Patients seeking certainty in genetic tests often receive a perplexing result. Many learn they carry a "variant of unknown significance" of a disease-linked gene. Such variants might -- or equally might not -- increase disease risk.
A study published in the June issue of the journal Genetics characterized nearly 2000 variants of the breast cancer-associated gene BRCA1, demonstrating the potential of a new approach for sorting out which variants are harmful and which are harmless.

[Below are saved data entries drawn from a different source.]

Lemma any_child_children (f : Node -> bool) (node : Node) :
  any_child f node = existsb f (children node).
Proof.
  destruct node; cbn [any_child children];
    rewrite ?existsb_app, ?any_node_opt_list, ?orb_assoc; reflexivity.
Qed.

Lemma existsb_false_Forall {A : Type} (f : A -> bool) (l : list A) :
  existsb f l = false <-> Forall (fun x => f x = false) l.
Proof.
  induction l as [|x l IH]; simpl.
  - split; auto.
  - rewrite orb_false_iff, IH. split.
    + intros [? ?]. now constructor.
    + intros H. inversion H. auto.
Qed.

Lemma existsb_map_false (P : Node -> bool) (f : Node -> Node) (l : list Node) :
  Forall (fun c => P c = false -> P (f c) = false) l ->
  existsb P l = false -> existsb P (map f l) = false.
Proof.
  induction 1 as [|x l Hx Hl IH]; simpl; auto.
  rewrite !orb_false_iff. intros [? ?]. auto.
Qed.

Lemma any_node_map_false (P : Node -> bool) (f : Node -> Node) (o : option Node) :
  Forall (fun c => P c = false -> P (f c) = false) (opt_list o) ->
  any_node P o = false -> any_node P (option_map f o) = false.
Proof.
  destruct o; simpl; auto. intros H. inversion H. auto.
Qed.

Lemma any_child_update (P : Node -> bool) (f : Node -> Node) (node : Node) :
  Forall (fun c => P c = false -> P (f c) = false) (children node) ->
  any_child P node = false ->
  any_child P (raw_expression_tree_update f node) = false.
Proof.
  destruct node; cbn [children raw_expression_tree_update any_child];
    rewrite ?Forall_app, ?orb_false_iff; intros HF H;
    repeat match goal with
           | H : _ /\ _ |- _ => destruct H
           | |- _ /\ _ => split
           end;
    auto using existsb_map_false, any_node_map_false.
Qed.

Lemma has_prior_children (node : Node) :
  has_prior node = false -> Forall (fun c => has_prior c = false) (children node).
Proof.
  intros H. apply existsb_false_Forall. rewrite <- any_child_children.
  destruct node; try exact H. reflexivity.
Qed.

Lemma has_prior_update (f : Node -> Node) (node : Node) :
  Forall (fun c => has_prior c = false -> has_prior (f c) = false) (children node) ->
  has_prior node = false ->
  has_prior (raw_expression_tree_update f node) = false.
Proof.
  intros HF H.
  destruct node; try exact (any_child_update has_prior f _ HF H); exact H.
Qed.

Lemma mentions_table_update (name : string) (f : Node -> Node) (node : Node) :
  Forall (fun c => mentions_table name c = false -> mentions_table name (f c) = false)
    (children node) ->
  mentions_table name node = false ->
  mentions_table name (raw_expression_tree_update f node) = false.
Proof.
  intros HF H.
  destruct node; try exact (any_child_update (mentions_table name) f _ HF H); exact H.
Qed.

(** *** No PRIOR, no prior key *)

Lemma pseudo_level_rownum_walker_has_prior (node : Node) :
  has_prior node = false -> forall parent_takes, has_prior (pseudo parent_takes node) = false.
Proof.
  induction node as [node IH] using Node_children_ind. intros H parent_takes.
  assert (Hup : forall b, has_prior (raw_expression_tree_update (pseudo b) node) = false).
  { intros b. apply has_prior_update; auto.
    eapply Forall_impl; [|exact IH]. cbv beta. auto. }
  destruct node; try exact (Hup _).
  - cbn [pseudo_level_rownum_walker].
    destruct (parent_takes && _); [reflexivity | exact H].
  - cbn [pseudo_level_rownum_walker]. now destruct parent_takes.
Qed.

Lemma replace_pseudo_columns_has_prior (expr : Node) :
  has_prior expr = false ->
  has_prior
    (replace_pseudo_columns CONNECT_BY_ROWNUM_FAKEVALUE CONNECT_BY_LEVEL_FAKEVALUE expr)
  = false.
Proof.
  intros H. unfold replace_pseudo_columns. apply has_prior_update; auto.
  apply Forall_forall. intros c _ Hc.
  now apply pseudo_level_rownum_walker_has_prior.
Qed.

(** What [flattenConnectByExpr] leaves alone, and what it appends. *)
Lemma flattenConnectByExpr_has_prior (expr : Node) :
  has_prior expr = false ->
  forall context context',
    flatten context expr = Ok context' ->
    connectby_prior_name context' = connectby_prior_name context
    /\ (prior_free (rownum_or_level_list context) ->
        prior_free (rownum_or_level_list context'))
    /\ (prior_free (normal_list context) -> prior_free (normal_list context')).
Proof.
  induction expr as [expr IH] using Node_children_ind. intros H context context' Hf.
  assert (Hleaf :
    (do '(hasRownumOrLevel, hasPrior) <-
       rowNumOrLevelWalker CONNECT_BY_ROWNUM_FAKEVALUE CONNECT_BY_LEVEL_FAKEVALUE expr
         (false, false);
     if hasRownumOrLevel && hasPrior then Error err_prior_with_rownum_or_level
     else if hasRownumOrLevel
     then Ok (set_rownum_or_level_list context (rownum_or_level_list context ++ [expr]))
     else Ok (set_normal_list context (normal_list context ++ [expr]))) = Ok context' ->
    connectby_prior_name context' = connectby_prior_name context
    /\ (prior_free (rownum_or_level_list context) ->
        prior_free (rownum_or_level_list context'))
    /\ (prior_free (normal_list context) -> prior_free (normal_list context'))).
  { clear Hf. intros Hf.
    destruct (rowNumOrLevelWalker _ _ expr (false, false)) as [[r p]|]; [|discriminate].
    cbn [bind] in Hf.
    destruct (r && p); [discriminate|].
    destruct r; inversion Hf; subst; cbn; repeat split; auto;
      intros Hl; apply Forall_app; split; auto; constructor; auto. }
  destruct expr; try exact (Hleaf Hf).
  destruct kind; try exact (Hleaf Hf).
  cbn [flattenConnectByExpr] in Hf. cbn [children] in IH.
  apply Forall_app in IH. destruct IH as [IHl IHr].
  cbn [has_prior any_child] in H. apply orb_false_iff in H. destruct H as [Hl Hr].
  destruct lexpr as [l|]; cbn [any_node opt_list] in *.
  - inversion IHl as [|? ? IHl' _]; subst.
    destruct (flatten context l) as [c1|] eqn:E1; [|discriminate]. cbn [bind] in Hf.
    destruct (IHl' Hl _ _ E1) as (P1 & R1 & N1).
    destruct rexpr as [r|]; cbn [any_node opt_list] in *.
    + inversion IHr as [|? ? IHr' _]; subst.
      destruct (IHr' Hr _ _ Hf) as (P2 & R2 & N2).
      repeat split; [congruence | auto | auto].
    + inversion Hf; subst. auto.
  - cbn [bind] in Hf.
    destruct rexpr as [r|]; cbn [any_node opt_list] in *.
    + inversion IHr as [|? ? IHr' _]; subst. exact (IHr' Hr _ _ Hf).
    + inversion Hf; subst. auto.
Qed.

Lemma buildExprUsingAnd_has_prior (l : list Node) :
  prior_free l -> any_node has_prior (buildExprUsingAnd l) = false.
Proof.
  induction 1 as [|x l Hx Hl IH]; cbn [buildExprUsingAnd]; [reflexivity|].
  destruct (buildExprUsingAnd l) as [nextExpr|]; cbn in *; [|exact Hx].
  now rewrite Hx, IH.
Qed.

(** *** What a walk over an expression does to the context

    [R] relates the context before a walk to the context after it; a walk over
    an expression of which [Q] is false keeps [R] as soon as the handling of
    such a column reference and the choice of the connect-by kind do. *)
Section WalkInvariant.

Variable R : StartWithTransformContext -> StartWithTransformContext -> Prop.
Variable Q : Node -> bool.
Hypothesis R_refl : forall c, R c c.
Hypothesis R_trans : forall c1 c2 c3, R c1 c2 -> R c2 c3 -> R c1 c3.
Hypothesis R_connect_by_type : forall c t, R c (set_connect_by_type c t).
Hypothesis Q_children :
  forall node, Q node = false -> Forall (fun c => Q c = false) (children node).
Hypothesis R_Handle :
  forall context fields prior location context' column,
    Q (ColumnRef fields prior location) = false ->
    Handle context fields prior location = Ok (context', column) ->
    R context context'.

Lemma walk_operand_keeps walker (arg : option Node) :
  Forall (keeps R Q walker) (opt_list arg) ->
  Forall (fun c => Q c = false) (opt_list arg) ->
  forall context context' arg',
    walk_operand NAMEDATALEN equal_info transformColumnRef walker context arg
    = Ok (context', arg') ->
    R context context'.
Proof.
  intros HF H context context' arg' Hw.
  destruct arg as [a|]; cbn [opt_list] in *; [|inversion Hw; subst; apply R_refl].
  inversion HF as [|? ? Ha _]; subst. inversion H as [|? ? Hq _]; subst.
  assert (Hgen :
    (do '(context, a) <- walker context a; Ok (context, Some a)) = Ok (context', arg') ->
    R context context').
  { intros Hw'. destruct (walker context a) as [[c1 a1]|] eqn:E; [|discriminate].
    inversion Hw'; subst. exact (Ha Hq _ _ _ E). }
  destruct a; try exact (Hgen Hw).
  cbn [walk_operand] in Hw.
  destruct (Handle context fields prior location) as [[c1 a1]|] eqn:E; [|discriminate].
  inversion Hw; subst. exact (R_Handle _ _ _ _ _ _ Hq E).
Qed.

Lemma walk_operands_keeps walker (l : list Node) :
  Forall (keeps R Q walker) l ->
  Forall (fun c => Q c = false) l ->
  forall context context' l',
    walk_operands walker context l = Ok (context', l') -> R context context'.
Proof.
  induction 1 as [|x l Hx Hl IH]; cbn [walk_operands]; intros H context context' l' Hw.
  - inversion Hw; subst. apply R_refl.
  - inversion H as [|? ? H1 H2]; subst.
    destruct (walker context x) as [[c1 x1]|] eqn:E1; [|discriminate]. cbn [bind] in Hw.
    destruct (walk_operands walker c1 l) as [[c2 l2]|] eqn:E2; [|discriminate].
    inversion Hw; subst.
    exact (R_trans _ _ _ (Hx H1 _ _ _ E1) (IH H2 _ _ _ E2)).
Qed.

Lemma StartWithWalker_keeps (expr : Node) : keeps R Q Walker expr.
Proof.
  induction expr as [expr IH] using Node_children_ind.
  intros H context context' expr' Hw.
  pose proof (walk_operand_keeps Walker) as Harg.
  pose proof (walk_operands_keeps Walker) as Hargs.
  assert (Hone : forall arg c c' arg',
    Forall (keeps R Q Walker) (opt_list arg) ->
    Forall (fun c => Q c = false) (opt_list arg) ->
    forall (k : option Node -> Node),
      (do '(context, arg) <-
         walk_operand NAMEDATALEN equal_info transformColumnRef Walker c arg;
       Ok (context, k arg)) = Ok (c', arg') ->
      R c c').
  { intros arg c c' arg' HF Hp k Hk.
    destruct (walk_operand _ _ _ Walker c arg) as [[c1 a1]|] eqn:E; [|discriminate].
    inversion Hk; subst. exact (Harg _ HF Hp _ _ _ E). }
  assert (Hlist : forall l c c' l',
    Forall (keeps R Q Walker) l ->
    Forall (fun c => Q c = false) l ->
    forall (k : list Node -> Node),
      (do '(context, l) <- walk_operands Walker c l; Ok (context, k l)) = Ok (c', l') ->
      R c c').
  { intros l c c' l' HF Hp k Hk.
    destruct (walk_operands Walker c l) as [[c1 a1]|] eqn:E; [|discriminate].
    inversion Hk; subst. exact (Hargs _ HF Hp _ _ _ E). }
  pose proof (Q_children _ H) as Hq.
  destruct expr; cbn [StartWithWalker] in Hw; try discriminate;
    cbn [children] in IH, Hq;
    try (inversion Hw; subst; now apply R_refl);
    try (eapply Hone; [| |exact Hw]; assumption);
    try (eapply Hlist; [| |exact Hw]; assumption).
  - exact (R_Handle _ _ _ _ _ _ H Hw).
  - destruct (GetStartWithFakeConstValue val =? _);
      [inversion Hw; subst; apply R_connect_by_type|].
    destruct (GetStartWithFakeConstValue val =? _); inversion Hw; subst;
      [apply R_connect_by_type | apply R_refl].
  - apply Forall_app in IH. destruct IH as [IHl IHr].
    apply Forall_app in Hq. destruct Hq as [Hl Hr].
    assert (Hboth :
      (do '(context, left_expr) <-
         walk_operand NAMEDATALEN equal_info transformColumnRef Walker context lexpr;
       do '(context, right_expr) <-
         walk_operand NAMEDATALEN equal_info transformColumnRef Walker context rexpr;
       Ok (context, A_Expr kind name left_expr right_expr location))
      = Ok (context', expr') ->
      R context context').
    { clear Hw. intros Hw.
      destruct (walk_operand _ _ _ Walker context lexpr) as [[c1 l1]|] eqn:E1;
        [|discriminate]. cbn [bind] in Hw.
      apply (R_trans _ c1).
      - exact (Harg _ IHl Hl _ _ _ E1).
      - exact (Hone _ _ _ _ IHr Hr _ Hw). }
    destruct kind; try discriminate; try exact (Hboth Hw).
    + destruct lexpr as [[]|]; try exact (Hboth Hw);
        try (destruct (any_level _);
             [inversion Hw; subst; apply R_connect_by_type | exact (Hboth Hw)]).
      inversion Hw; subst; apply R_connect_by_type.
    + exact (Hone _ _ _ _ IHr Hr _ Hw).
  - apply Forall_app in IH. destruct IH as [IHl IHr].
    apply Forall_app in Hq. destruct Hq as [Hl Hr].
    exact (Hone _ _ _ _ IHl Hl _ Hw).
  - apply Forall_app in IH. destruct IH as [IHl IHr].
    apply Forall_app in Hq. destruct Hq as [Hl Hr].
    exact (Hone _ _ _ _ IHl Hl _ Hw).
Qed.
(** * saga_cost_calculator: header parsing, resource normalization, cost model

    A shallow embedding of [scripts/job_management/saga_cost_calculator.py]:
    [extract_slurmheader_arguments], [parse_slurmargs] with its four nested
    parsers, and [calculate_sbatch_jobcost_per_queue].

    Modelling conventions.
    - A Python [str] is a [string] of code points below 256 (Latin-1); the
      character classes of [str.isspace], [\s], [\d], [str.lower] and [int]
      are the ones CPython has on that range.
    - A Python [int] is a [Z]; [int(str)] is [py_int] (base 10, optional
      sign, single underscores between digits, surrounding white space), with
      the interpreter's limit on the number of digits at its default, 4300:
      the script does not change it.
    - A Python [float] is an IEEE 754 binary64 value, a [spec_float] with
      [prec = 53] and [emax = 1024]; [+], [*], [/] round to nearest even.
      Converting an [int] that is out of range raises [OverflowError].
    - A [dict] with [str] keys is a [gmap string _].
    - A raised exception is the [Raise] case of [result]; [try/except] blocks
      that swallow every exception are written in [option]. *)

From Stdlib Require Import ZArith Lia Bool List Ascii String DecimalString.
From Stdlib Require Import Floats.SpecFloat.
From stdpp Require Import base option list strings gmap.

Open Scope Z_scope.

(** ** Python run-time model *)

Module Py.

(** *** Exceptions *)

Inductive exn : Type :=
| ValueError (msg : string)
| OverflowError (msg : string)
| ZeroDivisionError (msg : string)
| AttributeError (msg : string)
| TypeError (msg : string).

Inductive result (A : Type) : Type :=
| Return (a : A)
| Raise (e : exn).
Arguments Return {A} a.
Arguments Raise {A} e.

Definition bind {A B} (m : result A) (f : A -> result B) : result B :=
  match m with
  | Return a => f a
  | Raise e => Raise e
  end.

Definition raises {A} (m : result A) : bool :=
  match m with Return _ => false | Raise _ => true end.

(** *** Characters *)

Definition ord (c : ascii) : Z := Z.of_N (N_of_ascii c).
Definition chr (n : Z) : ascii := ascii_of_N (Z.to_N n).

Definition in_range (lo hi : Z) (c : ascii) : bool :=
  (lo <=? ord c) && (ord c <=? hi).

(** [str.isspace] on one character, which is also the class [\s] of [re]
    for [str] patterns. *)
Definition isspace (c : ascii) : bool :=
  in_range 9 13 c || in_range 28 32 c || (ord c =? 133) || (ord c =? 160).

(** The white space [int] skips: code points 28 to 31 are not part of it. *)
Definition int_isspace (c : ascii) : bool :=
  in_range 9 13 c || (ord c =? 32) || (ord c =? 133) || (ord c =? 160).

(** The class [\d]. *)
Definition isdigit (c : ascii) : bool := in_range 48 57 c.

Definition isupper_latin1 (c : ascii) : bool :=
  in_range 65 90 c || (in_range 192 222 c && negb (ord c =? 215)).

Definition lower_char (c : ascii) : ascii :=
  if isupper_latin1 c then chr (ord c + 32) else c.

(** *** Strings *)

Fixpoint lower (s : string) : string :=
  match s with
  | EmptyString => EmptyString
  | String c s' => String (lower_char c) (lower s')
  end.

Fixpoint lstrip_by (sp : ascii -> bool) (s : string) : string :=
  match s with
  | EmptyString => EmptyString
  | String c s' => if sp c then lstrip_by sp s' else s
  end.

Fixpoint rstrip_by (sp : ascii -> bool) (s : string) : string :=
  match s with
  | EmptyString => EmptyString
  | String c s' =>
      match rstrip_by sp s' with
      | EmptyString => if sp c then EmptyString else String c EmptyString
      | r => String c r
      end
  end.

(** [s.strip()] *)
Definition strip (s : string) : string := rstrip_by isspace (lstrip_by isspace s).

(** [c in s] for a one-character [c], and [s.find(c) != -1]. *)
Fixpoint contains (c : ascii) (s : string) : bool :=
  match s with
  | EmptyString => false
  | String d s' => Ascii.eqb d c || contains c s'
  end.

(** [s.split(sep, 1)] for a one-character separator: the text before the
    first separator, and the text after it when there is one. *)
Fixpoint split1 (sep : ascii) (s : string) : string * option string :=
  match s with
  | EmptyString => (EmptyString, None)
  | String c s' =>
      if Ascii.eqb c sep then (EmptyString, Some s')
      else let '(a, b) := split1 sep s' in (String c a, b)
  end.

(** [s.split(sep)] for a one-character separator; the list is never empty. *)
Fixpoint split (sep : ascii) (s : string) : list string :=
  match s with
  | EmptyString => [EmptyString]
  | String c s' =>
      if Ascii.eqb c sep then EmptyString :: split sep s'
      else match split sep s' with
           | [] => [String c EmptyString]
           | p :: ps => String c p :: ps
           end
  end.

(** The truth value of an optional string: [None] and the empty string are
    false. *)
Definition truthy (o : option string) : bool :=
  match o with
  | Some (String _ _) => true
  | _ => false
  end.

(** [a or b] on optional strings. *)
Definition or_else (a b : option string) : option string :=
  if truthy a then a else b.

(** *** [int(str)] *)

Definition digit_value (c : ascii) : Z := ord c - 48.

(** Digits with single underscores between them; [after_digit] tells whether
    the previous character was a digit. *)
Fixpoint int_digits (s : string) (acc : Z) (after_digit : bool) : option Z :=
  match s with
  | EmptyString => if after_digit then Some acc else None
  | String c s' =>
      if isdigit c then int_digits s' (acc * 10 + digit_value c) true
      else if Ascii.eqb c "_" then
        if after_digit then int_digits s' acc false else None
      else None
  end.

(** The value of a decimal literal, of any length. *)
Definition int_literal (s : string) : option Z :=
  let t := rstrip_by int_isspace (lstrip_by int_isspace s) in
  match t with
  | String c r =>
      if Ascii.eqb c "+" then int_digits r 0 false
      else if Ascii.eqb c "-" then Z.opp <$> int_digits r 0 false
      else int_digits t 0 false
  | EmptyString => None
  end.

(** The number of digits in the run of digits and single underscores that
    [s] begins with, counted from [count]; [None] when the run has no digit,
    or has an underscore that does not stand between two digits. The run
    ends at the first character that is neither. *)
Fixpoint run_digits (s : string) (count : nat) (after_digit : bool) : option nat :=
  match s with
  | EmptyString => if after_digit then Some count else None
  | String c s' =>
      if isdigit c then run_digits s' (S count) true
      else if Ascii.eqb c "_" then
        if after_digit then run_digits s' count false else None
      else if after_digit then Some count else None
  end.

(** [sys.int_info.default_max_str_digits] *)
Definition MAX_STR_DIGITS : nat := 4300.

(** The conversion counts the digits of the run after the white space and
    the sign, leading zeros among them, before it looks at what follows the
    run: the count, when it is above the limit. *)
Definition too_many_digits (s : string) : option nat :=
  let t := lstrip_by int_isspace s in
  let body :=
    match t with
    | String c r => if Ascii.eqb c "+" || Ascii.eqb c "-" then r else t
    | EmptyString => t
    end in
  match run_digits body 0 false with
  | Some n => if (MAX_STR_DIGITS <? n)%nat then Some n else None
  | None => None
  end.

(** [int(s)], where it returns. *)
Definition py_int (s : string) : option Z :=
  match too_many_digits s with
  | Some _ => None
  | None => int_literal s
  end.

(** The [ValueError] of [int]: for too many digits, or for a text that is
    no literal; [repr] is exact for text without quotes, backslashes and
    unprintable characters. *)
Definition int_error (s : string) : exn :=
  match too_many_digits s with
  | Some n =>
      ValueError ("Exceeds the limit (4300 digits) for integer string conversion: value has "
                  +:+ NilEmpty.string_of_uint (Nat.to_uint n)
                  +:+ " digits; use sys.set_int_max_str_digits() to increase the limit")
  | None => ValueError ("invalid literal for int() with base 10: '" +:+ s +:+ "'")
  end.

Definition int_ (s : string) : result Z :=
  match py_int s with
  | Some z => Return z
  | None => Raise (int_error s)
  end.

(** [int(o)] on an optional string: [int(None)] is a [TypeError]. *)
Definition int_opt (o : option string) : result Z :=
  match o with
  | Some s => int_ s
  | None =>
      Raise (TypeError "int() argument must be a string, a bytes-like object or a real number, not 'NoneType'")
  end.


(** *** Floats: IEEE 754 binary64 *)

Definition float : Type := spec_float.
Definition prec : Z := 53.
Definition emax : Z := 1024.

Definition fadd : float -> float -> float := SFadd prec emax.
Definition fmul : float -> float -> float := SFmul prec emax.
Definition fdiv : float -> float -> float := SFdiv prec emax.
Definition flt : float -> float -> bool := SFltb.
Definition fle : float -> float -> bool := SFleb.
Definition feq : float -> float -> bool := SFeqb.

Definition is_infinite (x : float) : bool :=
  match x with S754_infinity _ => true | _ => false end.

(** The binary64 value nearest to an integer (ties to even); integers of
    magnitude up to [2^53] are exact. *)
Definition float_of_Z (n : Z) : float := binary_normalize prec emax n 0 false.

(** The binary64 value nearest to the quotient [a / b], for [b <> 0]. The
    operands enter [SFdiv] as mantissas of any size with exponent 0, so its
    division and single rounding apply to the exact quotient. *)
Definition div_nearest (a b : Z) : float :=
  let s := xorb (a <? 0) (b <? 0) in
  match a, b with
  | 0, _ => S754_zero s
  | _, 0 => S754_nan
  | _, _ => fdiv (S754_finite (a <? 0) (Z.to_pos (Z.abs a)) 0)
                 (S754_finite (b <? 0) (Z.to_pos (Z.abs b)) 0)
  end.

(** A decimal literal [digits * 10^(-decimals)], as the parser of float
    literals reads it. *)
Definition float_lit (digits decimals : Z) : float :=
  div_nearest digits (10 ^ decimals).

(** An [int] operand of a float operation is converted first. *)
Definition float_of_int (n : Z) : result float :=
  let x := float_of_Z n in
  if is_infinite x then Raise (OverflowError "int too large to convert to float")
  else Return x.

(** [a / b] on two [int]s: true division, correctly rounded. *)
Definition int_truediv (a b : Z) : result float :=
  if b =? 0 then Raise (ZeroDivisionError "division by zero")
  else
    let x := div_nearest a b in
    if is_infinite x
    then Raise (OverflowError "integer division result too large for a float")
    else Return x.

(** [n / x] and [x * n] and [n + x] with an [int] [n] and a [float] [x]. *)
Definition int_div_float (n : Z) (x : float) : result float :=
  bind (float_of_int n) (fun nf =>
  match x with
  | S754_zero _ => Raise (ZeroDivisionError "float division by zero")
  | _ => Return (fdiv nf x)
  end).

Definition int_mul_float (n : Z) (x : float) : result float :=
  bind (float_of_int n) (fun nf => Return (fmul nf x)).

Definition float_mul_int (x : float) (n : Z) : result float :=
  bind (float_of_int n) (fun nf => Return (fmul x nf)).

Definition int_add_float (n : Z) (x : float) : result float :=
  bind (float_of_int n) (fun nf => Return (fadd nf x)).

(** [max(a, b)] on floats: the second argument replaces the first only when
    it compares greater. *)
Definition fmax (a b : float) : float := if flt a b then b else a.

(** [num / den] rounded to the nearest integer, ties to even, for
    [0 <= num] and [0 < den]. *)
Definition round_half_even (num den : Z) : Z :=
  let q := num / den in
  match (2 * (num mod den)) ?= den with
  | Lt => q
  | Eq => if Z.even q then q else q + 1
  | Gt => q + 1
  end.

(** [round(x, ndigits)] for [0 <= ndigits]: the exact value of [x] is rounded
    to [ndigits] decimals (ties to even), and the decimal obtained is read
    back as the nearest binary64 value. *)
Definition round_ (x : float) (ndigits : Z) : result float :=
  match x with
  | S754_finite s m e =>
      let n := round_half_even (Zpos m * 10 ^ ndigits * 2 ^ Z.max e 0)
                               (2 ^ Z.max (- e) 0) in
      if n =? 0 then Return (S754_zero s)
      else
        let y := div_nearest (if s then - n else n) (10 ^ ndigits) in
        if is_infinite y
        then Raise (OverflowError "rounded value too large to represent")
        else Return y
  | _ => Return x
  end.

End Py.

(** ** Regular expressions: the fragment of [re] the script uses

    A backtracking matcher in continuation-passing style. Alternatives are
    tried left to right and repetitions are greedy, as in [re]; the only
    repeated expressions the script has are character classes. *)

Module Re.
Import Py.

Inductive regex : Type :=
| Eps
| Chr (p : ascii -> bool)                          (* one character of a class *)
| Seq (r1 r2 : regex)
| Alt (r1 r2 : regex)                              (* [r1|r2] *)
| Rep (p : ascii -> bool) (lo : nat) (hi : option nat)  (* [p{lo,hi}], greedy *)
| Group (n : nat) (r : regex)                      (* capturing group [n] *)
| Look (r : regex)                                 (* [(?=r)] *)
| Bol                                              (* [^] under MULTILINE *)
| Eol.                                             (* [$] under MULTILINE *)

Definition Star (p : ascii -> bool) : regex := Rep p 0 None.
Definition Plus (p : ascii -> bool) : regex := Rep p 1 None.
Definition Opt (r : regex) : regex := Alt r Eps.

Fixpoint Lit (s : string) : regex :=
  match s with
  | EmptyString => Eps
  | String c s' => Seq (Chr (Ascii.eqb c)) (Lit s')
  end.

Definition captures : Type := list (nat * string).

Because genetic tests increasingly use more comprehensive multi-gene and whole-genome sequencing methods, it's becoming more common for patients to learn they carry a variant of unknown significance. For example, a 2014 study showed 42% of breast cancer patients who received results from a 25-gene hereditary cancer genetic test carried a variant of unknown significance in one of the scanned genes.
"There's not much you can do with this information, except worry," says lead author Lea Starita of the University of Washington. "We hope to reduce some of the uncertainty by driving forward technologies for efficient functional testing of gene variants."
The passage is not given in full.